Exposed database revealed security details for large hotel chains
Marriott and others were affected.
Yet another unprotected database could pose a security risk -- this time if you're a traveler. VPNMentor researchers have discovered an exposed database that contained security audit logs for hotels run by the Pyramid Hotel Group, including numerous locations attached to major chains. Affected chains included Marriott's Aloft Hotels in Florida, Tarrytown House Estate in New York and multiple Irish hotels (such as Temple Bar), and might include more -- Pyramid operates hotels on behalf of Sheraton, Westin and others.
The data comes from a common source. Pyramid has been relying on Wazuh, an open source intrusion detection system, and sending data from that software to an unguarded server. It included info dating back to April 19th and mostly focuses on connection info like server logins, internet addresses and firewall data, but it also includes the full names of hotel staff and security policy details.
Pyramid locked down the database roughly two days after VPNMentor brought it to the company's attention.
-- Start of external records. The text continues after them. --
(** * ListenerManager: the listening topology of a drogon process

    A shallow embedding of [lib/src/ListenerManager.{h,cc}].  The manager
    keeps the declared listeners, realizes them as [HttpServer] instances
    over the worker event loops ([createListeners]) and drives their life
    cycle.  Calls into trantor and into the application singleton are
    recorded as a trace of events; [abort()], [exit(1)] and a failed
    [assert] end the run with a [fatal] result that keeps the manager as
    it was at that moment. *)

From Stdlib Require Import String Ascii List Bool Arith ZArith NArith Lia.
Import ListNotations.
Local Open Scope string_scope.
Local Open Scope list_scope.

(** ** Collaborators *)

(** [trantor::EventLoop *]: a loop is known by its identity only. *)
Definition EventLoop := nat.

(** [std::function<...>]: a callable is known by its identity; the empty
    function object is [None]. *)
Definition SockOptCallback := option nat.
Definition ConnectionCallback := option nat.

Definition ConfCmds := list (string * string).

(** [trantor::InetAddress]: the literal and port it was built from, the
    family that was tried, and whether the address is still unspecified. *)
Record InetAddress := mkInetAddress {
  toIp : string;
  toPort : N;
  isIpV6 : bool;
  isUnspecified : bool
}.

(** [trantor::TLSPolicy] as [defaultServerPolicy] and its setters fill it. *)
Record TLSPolicy := mkTLSPolicy {
  certPath : string;
  keyPath : string;
  confCmds : ConfCmds;
  useOldTLS : bool
}.

(** [drogon::HttpServer]: what the manager hands to it. *)
Record HttpServer := mkHttpServer {
  srv_loop : EventLoop;
  srv_address : InetAddress;
  srv_name : string;
  srv_beforeListenSockOpt : SockOptCallback;
  srv_afterAcceptSockOpt : SockOptCallback;
  srv_connectionCallback : ConnectionCallback;
  srv_sslPolicy : option TLSPolicy;
  srv_ioLoops : list EventLoop
}.

(** [trantor::EventLoopThread]. *)
Record EventLoopThread := mkEventLoopThread {
  thread_name : string;
  thread_loop : EventLoop
}.

(** What the build and the surrounding process decide for one call: the
    [__linux__] branch of the preprocessor, [utils::supportsTls()],
    [app().reusePort()], the outcome of [inet_pton] for a family ([true]
    is [AF_INET6]) and a literal, whether the throw-away bind of the port
    test succeeds, the loop of the application, the loop owned by the
    listening thread that this call creates, and whether the calling
    thread runs a given loop.  A later call of [createListeners] creates
    another thread with a loop of its own: it is run on another platform,
    whose [listeningLoop] is that loop. *)
Record Platform := mkPlatform {
  is_linux : bool;
  supportsTls : bool;
  reusePort : bool;
  inet_pton : bool -> string -> bool;
  bindSucceeds : InetAddress -> bool;
  appLoop : EventLoop;
  listeningLoop : EventLoop;
  isInLoopThread : EventLoop -> bool
}.

(** ** The manager *)

Record ListenerInfo := mkListenerInfo {
  ip_ : string;
  port_ : N;
  useSSL_ : bool;
  certFile_ : string;
  keyFile_ : string;
  useOldTLS_ : bool;
  sslConfCmds_ : ConfCmds
}.

Record ListenerManager := mkListenerManager {
  listeners_ : list ListenerInfo;
  servers_ : list HttpServer;
  listeningThread_ : option EventLoopThread;
  beforeListenSetSockOptCallback_ : SockOptCallback;
  afterAcceptSetSockOptCallback_ : SockOptCallback;
  connectionCallback_ : ConnectionCallback
}.

(** A default-constructed manager. *)
Definition newListenerManager : ListenerManager :=
  mkListenerManager [] [] None None None None.

(** ** Effects *)

Inductive event :=
| LogTrace (msg : string) (n : nat)
| LogError (msg : string)
| LogFatal (msg : string)
| FileLock (path : string) (exclusive : bool)
| FileUnlock
| NewTcpServer (loop : EventLoop) (addr : InetAddress) (name : string)
    (reUseAddr reUsePort : bool)
| DeleteTcpServer
| NewHttpServer (loop : EventLoop) (addr : InetAddress) (name : string)
| Stderr (msg : string)
| ThreadRun (name : string)
| ServerStop (s : HttpServer)
| LoopQuit (loop : EventLoop)
| ThreadWait (t : EventLoopThread).

Inductive fatal :=
| Abort
| Exit (status : Z)
| BindFailed
| AssertFailed.

Inductive result (A : Type) :=
| Ok (a : A)
| Fatal (f : fatal).

Arguments Ok {A} a.
Arguments Fatal {A} f.

(** A computation reads and updates the manager, emits events, and either
    yields a value or ends the process. *)
Definition M (A : Type) : Type :=
  ListenerManager -> result A * ListenerManager * list event.

Definition ret {A} (a : A) : M A := fun m => (Ok a, m, []).

Definition bind {A B} (c : M A) (k : A -> M B) : M B :=
  fun m =>
    match c m with
    | (Ok a, m1, t1) =>
        match k a m1 with
        | (r, m2, t2) => (r, m2, t1 ++ t2)
        end
    | (Fatal f, m1, t1) => (Fatal f, m1, t1)
    end.

Definition emit (e : event) : M unit := fun m => (Ok tt, m, [e]).
Definition die {A} (f : fatal) : M A := fun m => (Fatal f, m, []).
Definition get : M ListenerManager := fun m => (Ok m, m, []).

Notation "x <- c ;; k" := (bind c (fun x => k))
  (at level 61, c at next level, right associativity).
Notation "c ;;; k" := (bind c (fun _ => k))
  (at level 61, right associativity).

(** Range-based [for] over a vector. *)
Fixpoint forEach {A} (l : list A) (body : A -> M unit) : M unit :=
  match l with
  | [] => ret tt
  | x :: l' => body x ;;; forEach l' body
  end.

(** [for (size_t i = i0; i < v.size(); ++i)] reading [v[i]]; [l] is the
    part of the vector from index [i0] on. *)
Fixpoint forIndexed {A} (i : nat) (l : list A) (body : nat -> A -> M unit)
  : M unit :=
  match l with
  | [] => ret tt
  | x :: l' => body i x ;;; forIndexed (S i) l' body
  end.

(** Observations of a finished run. *)
Definition outcome {A} (r : result A * ListenerManager * list event)
  : result A := fst (fst r).
Definition final {A} (r : result A * ListenerManager * list event)
  : ListenerManager := snd (fst r).
Definition trace {A} (r : result A * ListenerManager * list event)
  : list event := snd r.

(** ** Strings *)

(** [s.empty()]. *)
Definition empty (s : string) : bool :=
  match s with
  | EmptyString => true
  | String _ _ => false
  end.

(** [s.find(c) != std::string::npos]. *)
Fixpoint contains (c : ascii) (s : string) : bool :=
  match s with
  | EmptyString => false
  | String a s' => Ascii.eqb a c || contains c s'
  end.

(** ** Collaborator calls *)

(** Modelled from the spec: the constructor [InetAddress(ip, port, ipv6)]
    of trantor, which parses the literal as IPv6 or as IPv4 as it is told;
    an address that fails to parse to a concrete numeric address stays
    unspecified. *)
Definition InetAddress_of (P : Platform) (ip : string) (port : N)
  (ipv6 : bool) : InetAddress :=
  mkInetAddress ip port ipv6 (negb (inet_pton P ipv6 ip)).

(** Modelled from the spec: the constructor of [trantor::TcpServer] binds
    the address; if the bind fails the address is taken to be in use
    already and the process ends there.  The two flags are [reUseAddr] and
    [reUsePort]. *)
Definition TcpServer_new (P : Platform) (loop : EventLoop)
  (addr : InetAddress) (name : string) (reUseAddr reUsePort : bool)
  : M unit :=
  emit (NewTcpServer loop addr name reUseAddr reUsePort) ;;;
  if bindSucceeds P addr then ret tt else die BindFailed.

Definition TcpServer_delete : M unit := emit DeleteTcpServer.

(** [HttpServer(loop, addr, name)] and its setters: an instance records
    what the manager hands to it.  Creating and binding its socket is the
    business of the collaborator and is not followed here. *)
Definition HttpServer_new (loop : EventLoop) (addr : InetAddress)
  (name : string) : HttpServer :=
  mkHttpServer loop addr name None None None None [].

Definition setBeforeListenSockOptCallback_srv (cb : SockOptCallback)
  (s : HttpServer) : HttpServer :=
  mkHttpServer (srv_loop s) (srv_address s) (srv_name s) cb
    (srv_afterAcceptSockOpt s) (srv_connectionCallback s)
    (srv_sslPolicy s) (srv_ioLoops s).

Definition setAfterAcceptSockOptCallback_srv (cb : SockOptCallback)
  (s : HttpServer) : HttpServer :=
  mkHttpServer (srv_loop s) (srv_address s) (srv_name s)
    (srv_beforeListenSockOpt s) cb (srv_connectionCallback s)
    (srv_sslPolicy s) (srv_ioLoops s).

Definition setConnectionCallback_srv (cb : ConnectionCallback)
  (s : HttpServer) : HttpServer :=
  mkHttpServer (srv_loop s) (srv_address s) (srv_name s)
    (srv_beforeListenSockOpt s) (srv_afterAcceptSockOpt s) cb
    (srv_sslPolicy s) (srv_ioLoops s).

Definition enableSSL (p : TLSPolicy) (s : HttpServer) : HttpServer :=
  mkHttpServer (srv_loop s) (srv_address s) (srv_name s)
    (srv_beforeListenSockOpt s) (srv_afterAcceptSockOpt s)
    (srv_connectionCallback s) (Some p) (srv_ioLoops s).

Definition setIoLoops (loops : list EventLoop) (s : HttpServer)
  : HttpServer :=
  mkHttpServer (srv_loop s) (srv_address s) (srv_name s)
    (srv_beforeListenSockOpt s) (srv_afterAcceptSockOpt s)
    (srv_connectionCallback s) (srv_sslPolicy s) loops.

(** [TLSPolicy::defaultServerPolicy(cert, key)] followed by
    [setConfCmds(cmds).setUseOldTLS(old)]. *)
Definition defaultServerPolicy (cert key : string) : TLSPolicy :=
  mkTLSPolicy cert key [] false.
Definition setConfCmds (cmds : ConfCmds) (p : TLSPolicy) : TLSPolicy :=
  mkTLSPolicy (certPath p) (keyPath p) cmds (useOldTLS p).
Definition setUseOldTLS (old : bool) (p : TLSPolicy) : TLSPolicy :=
  mkTLSPolicy (certPath p) (keyPath p) (confCmds p) old.

(** ** Member updates *)

Definition listeners_emplace_back (l : ListenerInfo) : M unit :=
  fun m =>
    (Ok tt,
     mkListenerManager (listeners_ m ++ [l]) (servers_ m)
       (listeningThread_ m) (beforeListenSetSockOptCallback_ m)
       (afterAcceptSetSockOptCallback_ m) (connectionCallback_ m),
     []).

Definition servers_push_back (s : HttpServer) : M unit :=
  fun m =>
    (Ok tt,
     mkListenerManager (listeners_ m) (servers_ m ++ [s])
       (listeningThread_ m) (beforeListenSetSockOptCallback_ m)
       (afterAcceptSetSockOptCallback_ m) (connectionCallback_ m),
     []).

Definition listeningThread_reset (t : EventLoopThread) : M unit :=
  fun m =>
    (Ok tt,
     mkListenerManager (listeners_ m) (servers_ m) (Some t)
       (beforeListenSetSockOptCallback_ m)
       (afterAcceptSetSockOptCallback_ m) (connectionCallback_ m),
     []).

(** The three setters of the header. *)
Definition setBeforeListenSockOptCallback (cb : SockOptCallback) : M unit :=
  fun m =>
    (Ok tt,
     mkListenerManager (listeners_ m) (servers_ m) (listeningThread_ m)
       cb (afterAcceptSetSockOptCallback_ m) (connectionCallback_ m),
     []).

Definition setAfterAcceptSockOptCallback (cb : SockOptCallback) : M unit :=
  fun m =>
    (Ok tt,
     mkListenerManager (listeners_ m) (servers_ m) (listeningThread_ m)
       (beforeListenSetSockOptCallback_ m) cb (connectionCallback_ m),
     []).

Definition setConnectionCallback (cb : ConnectionCallback) : M unit :=
  fun m =>
    (Ok tt,
     mkListenerManager (listeners_ m) (servers_ m) (listeningThread_ m)
       (beforeListenSetSockOptCallback_ m)
       (afterAcceptSetSockOptCallback_ m) cb,
     []).

(** ** Messages *)

Definition msg_no_openssl : string :=
  "Can't use SSL without OpenSSL found in your system".
Definition msg_parse_failed (ip : string) : string :=
  ("Failed to parse IP address '" ++ ip ++
   "'. (Note: FQDN/domain names/hostnames are not supported. Including 'localhost')")%string.
Definition msg_no_cert : string :=
  "You can't use https without cert file or key file".
Definition lock_path : string := "/tmp/drogon.lock".

(** ** ListenerManager.cc *)

(** [ListenerManager::addListener]. *)
Definition addListener (P : Platform) (ip : string) (port : N)
  (useSSL : bool) (certFile keyFile : string) (useOldTLS : bool)
  (sslConfCmds : ConfCmds) : M unit :=
  (if useSSL && negb (supportsTls P)
   then emit (LogError msg_no_openssl)
   else ret tt) ;;;
  listeners_emplace_back
    (mkListenerInfo ip port useSSL certFile keyFile useOldTLS sslConfCmds).

(** [ListenerManager::getListeners]. *)
Definition getListeners (m : ListenerManager) : list InetAddress :=
  map srv_address (servers_ m).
It's not certain if anyone accessed the database without permission, but the security risks were clear. It effectively served as a guide for potential intruders. If they acted quickly enough, they could have taken advantage of clearly identified gaps in the hotels' defenses, not to mention compromised workers accounts. The discovery also shows that an unsecure database doesn't need to directly store customer info to pose a clear threat to those customers.